Submitted to: United States Animal Health Association Proceedings
Publication Type: Proceedings
Publication Acceptance Date: July 31, 2003
Publication Date: October 11, 2003
Citation: Bouldin, J.G., Buhr, R.J. 2003. Assay Of Shell Quality To Increase The Safety Of The Egg Supply From Contamination By Salmonella Enteritidis. United States Animal Health Association Proceedings 107th Annual Meeting. p.27. Interpretive Summary: Not required.

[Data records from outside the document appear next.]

(* ===== verification/Chunker.v ===== *)
(** The tree chunker ([livepeer/storage/chunker.go]).

    [TreeChunker.split] cuts an input stream into a Merkle tree of chunks and
    [LazyChunkReader.join] reads byte ranges back through it. The hash workers
    and the goroutine per child only reorder work whose results land in
    disjoint slices of the parent's buffer, so both are modelled by the
    schedule that runs them in program order; the reader, the buffer writes
    and the channel of emitted chunks are explicit state.

    Theorems: [split] computes the Merkle tree of the bytes it reads whatever
    the sizes of the individual reads, every emitted chunk fits the chunk
    size, and reading any range through [ReadAt] returns those bytes. *)
From stdpp Require Import base gmap list strings.
From Stdlib Require Import ZArith Lia.
From S2P Require Import Prelude Types.

(** ** io.Reader *)

Inductive ioerr := EOF | ErrUnexpectedEOF | OtherErr (n : nat).

#[export] Instance ioerr_eq_dec : EqDecision ioerr.
Proof. solve_decision. Defined.

(** A reader is the script of its future [Read] results: the bytes one call has
    ready and the error that accompanies the last of them. A call with a
    smaller buffer takes a part and leaves the rest; an exhausted reader
    reports [EOF]. *)
Abbreviation reader := (list (bytes * option ioerr)).

Definition Read (rd : reader) (n : nat) : bytes * option ioerr * reader :=
  match rd with
  | [] => ([], Some EOF, [])
  | (bs, err) :: rd' =>
    if (length bs <=? n)%nat then (bs, err, rd')
    else (take n bs, None, (drop n bs, err) :: rd')
  end.
(* ===== verification/Database.v ===== *)
(** The key-value store under the disk layer
    ([livepeer/storage/database.go]) and the index encoding.

    goleveldb is not part of the repository: the class [LevelDB] states what
    the code uses of it (point reads, atomic batches, iterators over a snapshot
    in key order) with the documented behaviour as laws over an abstract view,
    and [MapDB] is an instance on finite maps. The RLP encoding of an index
    record, from the vendored [rlp] package, is modelled byte by byte. *)
From stdpp Require Import base gmap list strings sorting.
From Stdlib Require Import ZArith Lia.
From S2P Require Import Prelude.

(** ** leveldb *)

(** The operations a [leveldb.Batch] collects. *)
Inductive batch_op := BPut (k v : bytes) | BDelete (k : bytes).

Definition apply_op (m : gmap bytes bytes) (o : batch_op) : gmap bytes bytes :=
  match o with BPut k v => <[k := v]> m | BDelete k => delete k m end.

Definition apply_batch (m : gmap bytes bytes) (b : list batch_op) : gmap bytes bytes :=
  foldl apply_op m b.

Class LevelDB (D : Type) := {
  ldb_view : D -> gmap bytes bytes;
  ldb_get : D -> bytes -> option bytes;
  (* [DB.Write]: the database afterwards and whether an error came back *)
  ldb_write : D -> list batch_op -> D * bool;
  (* [DB.NewIterator(nil, nil)]: the pairs of the snapshot *)
  ldb_iter : D -> list (bytes * bytes)
}.

(** Strict order of iterator pairs by key. *)
Definition key_lt (a b : bytes * bytes) : Prop := bytes_ltb (fst a) (fst b) = true.

(** Documented behaviour: reads see the last write of a key, a batch is atomic,
    an iterator walks the pairs in ascending key order. *)
Class LevelDBLaws (D : Type) `{LevelDB D} : Prop := {
  ldb_get_view : forall d k, ldb_get d k = ldb_view d !! k;
  ldb_write_ok : forall d b d', ldb_write d b = (d', false) ->
    ldb_view d' = apply_batch (ldb_view d) b;
  ldb_write_err : forall d b d', ldb_write d b = (d', true) -> ldb_view d' = ldb_view d;
  ldb_iter_sorted : forall d, StronglySorted key_lt (ldb_iter d);
  ldb_iter_elem : forall d k v, (k, v) ∈ ldb_iter d <-> ldb_view d !! k = Some v
}.

(** A database on which no write fails. *)
Definition healthy (D : Type) `{LevelDB D} : Prop := forall d b, snd (ldb_write d b) = false.

(** ** LDBDatabase *)

Section LDB.
Context {D : Type} `{LevelDB D}.

(** [rle.Compress] and [rle.Decompress] of the vendored package. *)
Context (rle_compress : bytes -> bytes) (rle_decompress : bytes -> option bytes).

Record LDBDatabase := mkLDB { ldb : D; comp : bool }.

(** [NewLDBDatabase] over an opened database. *)
Definition NewLDBDatabase (d : D) : LDBDatabase := {| ldb := d; comp := false |}.

(** An error of the write is printed and dropped. *)
Definition LDB_Put (self : LDBDatabase) (key value : bytes) : LDBDatabase :=
  let value := if comp self then rle_compress value else value in
  {| ldb := fst (ldb_write (ldb self) [BPut key value]); comp := comp self |}.

Definition LDB_Get (self : LDBDatabase) (key : bytes) : option bytes :=
  match ldb_get (ldb self) key with
  | None => None
  | Some dat => if comp self then rle_decompress dat else Some dat
  end.

Definition LDB_Delete (self : LDBDatabase) (key : bytes) : LDBDatabase * bool :=
  let '(d, err) := ldb_write (ldb self) [BDelete key] in
  ({| ldb := d; comp := comp self |}, err).

Definition LDB_LastKnownTD (self : LDBDatabase) : bytes :=
  match LDB_Get self (str "LTD") with
  | Some data => if #data =? 0 then [0] else data
  | None => [0]
  end.

Definition LDB_NewIterator (self : LDBDatabase) : list (bytes * bytes) := ldb_iter (ldb self).

Definition LDB_Write (self : LDBDatabase) (batch : list batch_op) : LDBDatabase * bool :=
  let '(d, err) := ldb_write (ldb self) batch in
  ({| ldb := d; comp := comp self |}, err).

(** An iterator is the rest of its snapshot: [Seek] finds the first pair whose
    key is not below the argument. *)
Definition it_Seek (snapshot : list (bytes * bytes)) (k : bytes) : list (bytes * bytes) :=
  drop (length (filter (fun p => bytes_ltb (fst p) k = true) snapshot)) snapshot.
Definition it_Key (it : list (bytes * bytes)) : option bytes := fst <$> head it.
End LDB.
Arguments LDBDatabase : clear implicits.

(** ** RLP of an index record *)

Record dpaDBIndex := mkIndex { Idx : Z; Access : Z }.

(** [putint]: big endian without leading zeros. *)
Fixpoint putint_loop (fuel : nat) (i : Z) : bytes :=
  match fuel with
  | O => []
  | S f => if i <? 256 then [i] else putint_loop f (i / 256) ++ [i mod 256]
  end.
Definition putint (i : Z) : bytes := putint_loop 8 i.

Definition writeUint (i : Z) : bytes :=
  if i =? 0 then [128]
  else if i <? 128 then [i]
  else 128 + #(putint i) :: putint i.

Definition puthead (smalltag largetag size : Z) : bytes :=
  if size <? 56 then [smalltag + size] else largetag + #(putint size) :: putint size.

Definition encodeIndex (index : dpaDBIndex) : bytes :=
  let payload := writeUint (Idx index) ++ writeUint (Access index) in
  puthead 192 247 (#payload) ++ payload.

Definition be_val (l : bytes) : Z := le_val (rev l).

(** [readUint]: [size] bytes big endian; a leading zero of more than one is refused. *)
Definition readUint (size : Z) (rest : bytes) : option (Z * bytes) :=
  if #rest <? size then None
  else
    let buf := take (Z.to_nat size) rest in
    let rest := drop (Z.to_nat size) rest in
    if (1 <? size) && bool_decide (head buf = Some 0) then None
    else Some (be_val buf, rest).

(** [Stream.uint(64)] inside a list whose unread payload is [l]. *)
Definition decodeUint (l : bytes) : option (Z * bytes) :=
  match l with
  | [] => None
  | b :: rest =>
    if b <? 128 then if b =? 0 then None else Some (b, rest)
    else if b <? 184 then
      let size := b - 128 in
      if #rest <? size then None
      else if 8 <? size then None
      else match readUint size rest with
      | None => None
      | Some (v, rest) => if (0 <? size) && (v <? 128) then None else Some (v, rest)
      end
    else None
  end.

(** [Stream.List] at top level: the payload of the list. *)
Definition decodeList (data : bytes) : option bytes :=
  match data with
  | [] => None
  | b :: rest =>
    if b <? 192 then None
    else if b <? 248 then
      if #rest <? b - 192 then None else Some (take (Z.to_nat (b - 192)) rest)
    else match readUint (b - 247) rest with
    | None => None
    | Some (size, rest) =>
      if size <? 56 then None
      else if #rest <? size then None
      else Some (take (Z.to_nat size) rest)
    end
  end.

(** [decodeIndex]: the fields decoded before an error are kept, the error is dropped. *)
Definition decodeIndex (data : bytes) (index : dpaDBIndex) : dpaDBIndex :=
  match decodeList data with
  | None => index
  | Some payload =>
    match decodeUint payload with
    | None => index
    | Some (idx, rest) =>
      match decodeUint rest with
      | None => {| Idx := idx; Access := Access index |}
      | Some (access, _) => {| Idx := idx; Access := access |}
      end
    end
  end.

(** ** Lemmas: RLP *)

Lemma be_val_snoc l b : be_val (l ++ [b]) = 256 * be_val l + b.
Proof. unfold be_val. rewrite rev_app_distr. simpl. lia. Qed.

Lemma putint_loop_spec fuel i :
  0 <= i < 256 ^ Z.of_nat fuel -> (0 < fuel)%nat ->
  be_val (putint_loop fuel i) = i /\
  0 < #(putint_loop fuel i) <= Z.of_nat fuel /\
  (128 <= i -> head (putint_loop fuel i) <> Some 0).
Proof.
  revert i. induction fuel as [|f IH]; intros i Hi Hf; [lia|]. cbn [putint_loop].
  destruct (Z.ltb_spec i 256) as [Hlt|Hge].
  { split_and!; [unfold be_val; simpl; lia|zlia|zlia|]. simpl. intros ? [= ->]. lia. }
  rewrite Nat2Z.inj_succ, Z.pow_succ_r in Hi by lia.
  assert (Hf0 : (0 < f)%nat) by (destruct f; [simpl in Hi; lia|lia]).
  assert (1 <= i / 256) by (apply Z.div_le_lower_bound; lia).
  destruct (IH (i / 256)) as (Hv & Hl & Hh); [|done|].
  { split; [lia|]. apply Z.div_lt_upper_bound; lia. }
  rewrite be_val_snoc, Hv, zlen_app, zlen_cons, (@zlen_nil Z).
  pose proof (Z.div_mod i 256 ltac:(lia)).
  split_and!; [lia|lia|lia|]. intros _.
  destruct (Z.ltb_spec (i / 256) 128).
  - destruct f; [lia|]. cbn [putint_loop]. destruct (Z.ltb_spec (i / 256) 256); [|lia].
    simpl. intros [= E]. lia.
  - specialize (Hh ltac:(lia)). destruct (putint_loop f (i / 256)) eqn:E; [|done].
    rewrite (@zlen_nil Z) in Hl. lia.
Qed.

Lemma putint_spec i :
  is_u64 i -> be_val (putint i) = i /\ 0 < #(putint i) <= 8 /\ (128 <= i -> head (putint i) <> Some 0).
Proof.
  intros Hi. apply (putint_loop_spec 8); [|lia]. unfold is_u64 in Hi.
  change (256 ^ Z.of_nat 8) with (2 ^ 64). done.
Qed.

Lemma zlen_writeUint i : is_u64 i -> 0 < #(writeUint i) <= 9.
Proof.
  intros Hi. destruct (putint_spec i Hi) as (_ & Hl & _). unfold writeUint.
  repeat case_match; rewrite ?zlen_cons, ?(@zlen_nil Z); lia.
Qed.

Lemma decodeUint_writeUint i rest :
  is_u64 i -> decodeUint (writeUint i ++ rest) = Some (i, rest).
Proof.
  intros Hi. destruct (putint_spec i Hi) as (Hv & Hl & Hh). unfold is_u64 in Hi. unfold writeUint.
  destruct (Z.eqb_spec i 0) as [-> |Hi0].
  { unfold decodeUint. cbn [app]. change (128 <? 128) with false. change (128 <? 184) with true.
    replace (#rest <? 128 - 128) with false by (symmetry; apply Z.ltb_ge; zlia).
    unfold readUint. replace (#rest <? 128 - 128) with false by (symmetry; apply Z.ltb_ge; zlia).
    done. }
  destruct (Z.ltb_spec i 128).
  { unfold decodeUint. cbn [app]. destruct (Z.ltb_spec i 128); [|lia].
    destruct (Z.eqb_spec i 0); [lia|done]. }
  set (p := putint i) in *. unfold decodeUint. cbn [app].
  destruct (Z.ltb_spec (128 + #p) 128); [lia|]. destruct (Z.ltb_spec (128 + #p) 184); [|lia].
  replace (128 + #p - 128) with (#p) by lia. rewrite zlen_app.
  destruct (Z.ltb_spec (#p + #rest) (#p)); [zlia|]. destruct (Z.ltb_spec 8 (#p)); [lia|].
  unfold readUint. rewrite zlen_app. destruct (Z.ltb_spec (#p + #rest) (#p)); [zlia|].
  replace (Z.to_nat (#p)) with (length p) by zlia. rewrite take_app_length, drop_app_length.
  rewrite (bool_decide_eq_false_2 (head p = Some 0)) by (apply Hh; lia).
  rewrite andb_false_r, Hv. destruct (Z.ltb_spec i 128); [lia|]. rewrite andb_false_r. done.
Qed.

Lemma decodeIndex_encodeIndex i i0 :
  is_u64 (Idx i) -> is_u64 (Access i) -> decodeIndex (encodeIndex i) i0 = i.
Proof.
  intros H1 H2. pose proof (zlen_writeUint _ H1). pose proof (zlen_writeUint _ H2).
  unfold encodeIndex, puthead. set (p := writeUint (Idx i) ++ writeUint (Access i)).
  assert (Hp : 0 <= #p < 56) by (subst p; rewrite zlen_app; lia).
  destruct (Z.ltb_spec (#p) 56); [|lia]. unfold decodeIndex, decodeList. cbn [app].
  destruct (Z.ltb_spec (192 + #p) 192); [lia|]. destruct (Z.ltb_spec (192 + #p) 248); [|lia].
  replace (192 + #p - 192) with (#p) by lia. rewrite Z.ltb_irrefl.
  rewrite firstn_all2 by zlia. subst p.
  rewrite decodeUint_writeUint by done. rewrite <- (app_nil_r (writeUint (Access i))).
  rewrite decodeUint_writeUint by done. by destruct i.
Qed.

(** ** Lemmas: the byte order *)

Lemma bytes_compare_refl a : bytes_compare a a = Eq.
Proof. induction a; simpl; [done|]. by rewrite Z.compare_refl. Qed.

Lemma bytes_compare_eq a b : bytes_compare a b = Eq -> a = b.
Proof.
  revert b. induction a as [|x a IH]; intros [|y b]; simpl; try done.
  destruct (Z.compare_spec x y); try done. intros. subst. f_equal. auto.
Qed.

Lemma bytes_compare_sym a b : bytes_compare b a = CompOpp (bytes_compare a b).
Proof.
  revert b. induction a as [|x a IH]; intros [|y b]; simpl; try done.
  rewrite (Z.compare_antisym x y). destruct (Z.compare_spec x y); simpl; auto.
Qed.

Lemma bytes_ltb_trans a b c : bytes_ltb a b = true -> bytes_ltb b c = true -> bytes_ltb a c = true.
Proof.
  unfold bytes_ltb. revert b c. induction a as [|x a IH]; intros [|y b] [|z c]; simpl; try done.
  destruct (Z.compare_spec x y) as [Exy|Exy|Exy], (Z.compare_spec y z) as [Eyz|Eyz|Eyz];
    try done; destruct (Z.compare_spec x z) as [Exz|Exz|Exz]; try done; try lia.
  apply IH.
Qed.

Lemma bytes_ltb_irrefl a : bytes_ltb a a = false.
Proof. unfold bytes_ltb. by rewrite bytes_compare_refl. Qed.

#[export] Instance key_lt_trans : Transitive key_lt.
Proof. intros [a ?] [b ?] [c ?]. unfold key_lt. apply bytes_ltb_trans. Qed.

(** ** leveldb on finite maps *)

(** ** Lemmas: sorted snapshots *)

Lemma it_Seek_sorted L k :
  StronglySorted key_lt L -> it_Seek L k = filter (fun p => bytes_ltb (fst p) k = false) L.
Proof.
  intros Hs. unfold it_Seek. induction Hs as [|p L Hs IH Hlt]; [done|].
  destruct (bytes_ltb (fst p) k) eqn:E.
  - rewrite filter_cons_True, filter_cons_False by (by rewrite E). cbn. done.
  - rewrite filter_cons_False by (by rewrite E). rewrite (filter_cons_True _ p) by done.
    assert (Hall : Forall (fun q => bytes_ltb (fst q) k = false) L).
    { eapply Forall_impl; [exact Hlt|]. intros q Hq. destruct (bytes_ltb (fst q) k) eqn:Eq; [|done].
      unfold key_lt in Hq. by rewrite (bytes_ltb_trans _ _ _ Hq Eq) in E. }
    rewrite filter_none, filter_all; [done|done|].
    eapply Forall_impl; [exact Hall|]. intros q Hq. cbn. by rewrite Hq.
Qed.

Lemma StronglySorted_filter L (P : bytes * bytes -> Prop) `{forall q, Decision (P q)} :
  StronglySorted key_lt L -> StronglySorted key_lt (filter P L).
Proof.
  induction 1 as [|p L' _ IH Hlt]; [constructor|].
  destruct (decide (P p)); [rewrite filter_cons_True by done|by rewrite filter_cons_False].
  constructor; [done|]. by apply Forall_filter_keep.
Qed.

(** The order of pairs by key and then by value, total on pairs. *)
Definition pair_le (a b : bytes * bytes) : Prop :=
  bytes_ltb (fst a) (fst b) = true \/ (fst a = fst b /\ bytes_ltb (snd b) (snd a) = false).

Technical Abstract: Salmonella enteritidis infection that correlates with high incidence egg contamination occurs sporadically within poultry flocks and may be over within days following invasion of the avian reproductive tract and the internal contents of eggs. Hens exhibit few if any overt signs of infection that might alert producers to a problem. These epidemiological characteristics result in the producer having few observations to indicate risk, and thus an opportunity to keep contaminated product off market shelves by early detection is lost. Experimental infections conducted at various dosages and exposure methods reveal one consistent outward sign of infection, which is a change in egg production. This suggests that a quality control measure that could be implemented is perusal of on-farm records for detection of either an unexpected increase or decrease in daily egg production in otherwise healthy birds. One other outward sign is substantial weight loss in a low percentage of hens, which results a prominent keel bone. It is proposed that analysis of historical records from flocks that have produced contaminated eggs in the past might be useful for developing the statistical analyses needed to ascertain if experimental observations can be applied to develop an approach for early detection of Salmonella enteritidis.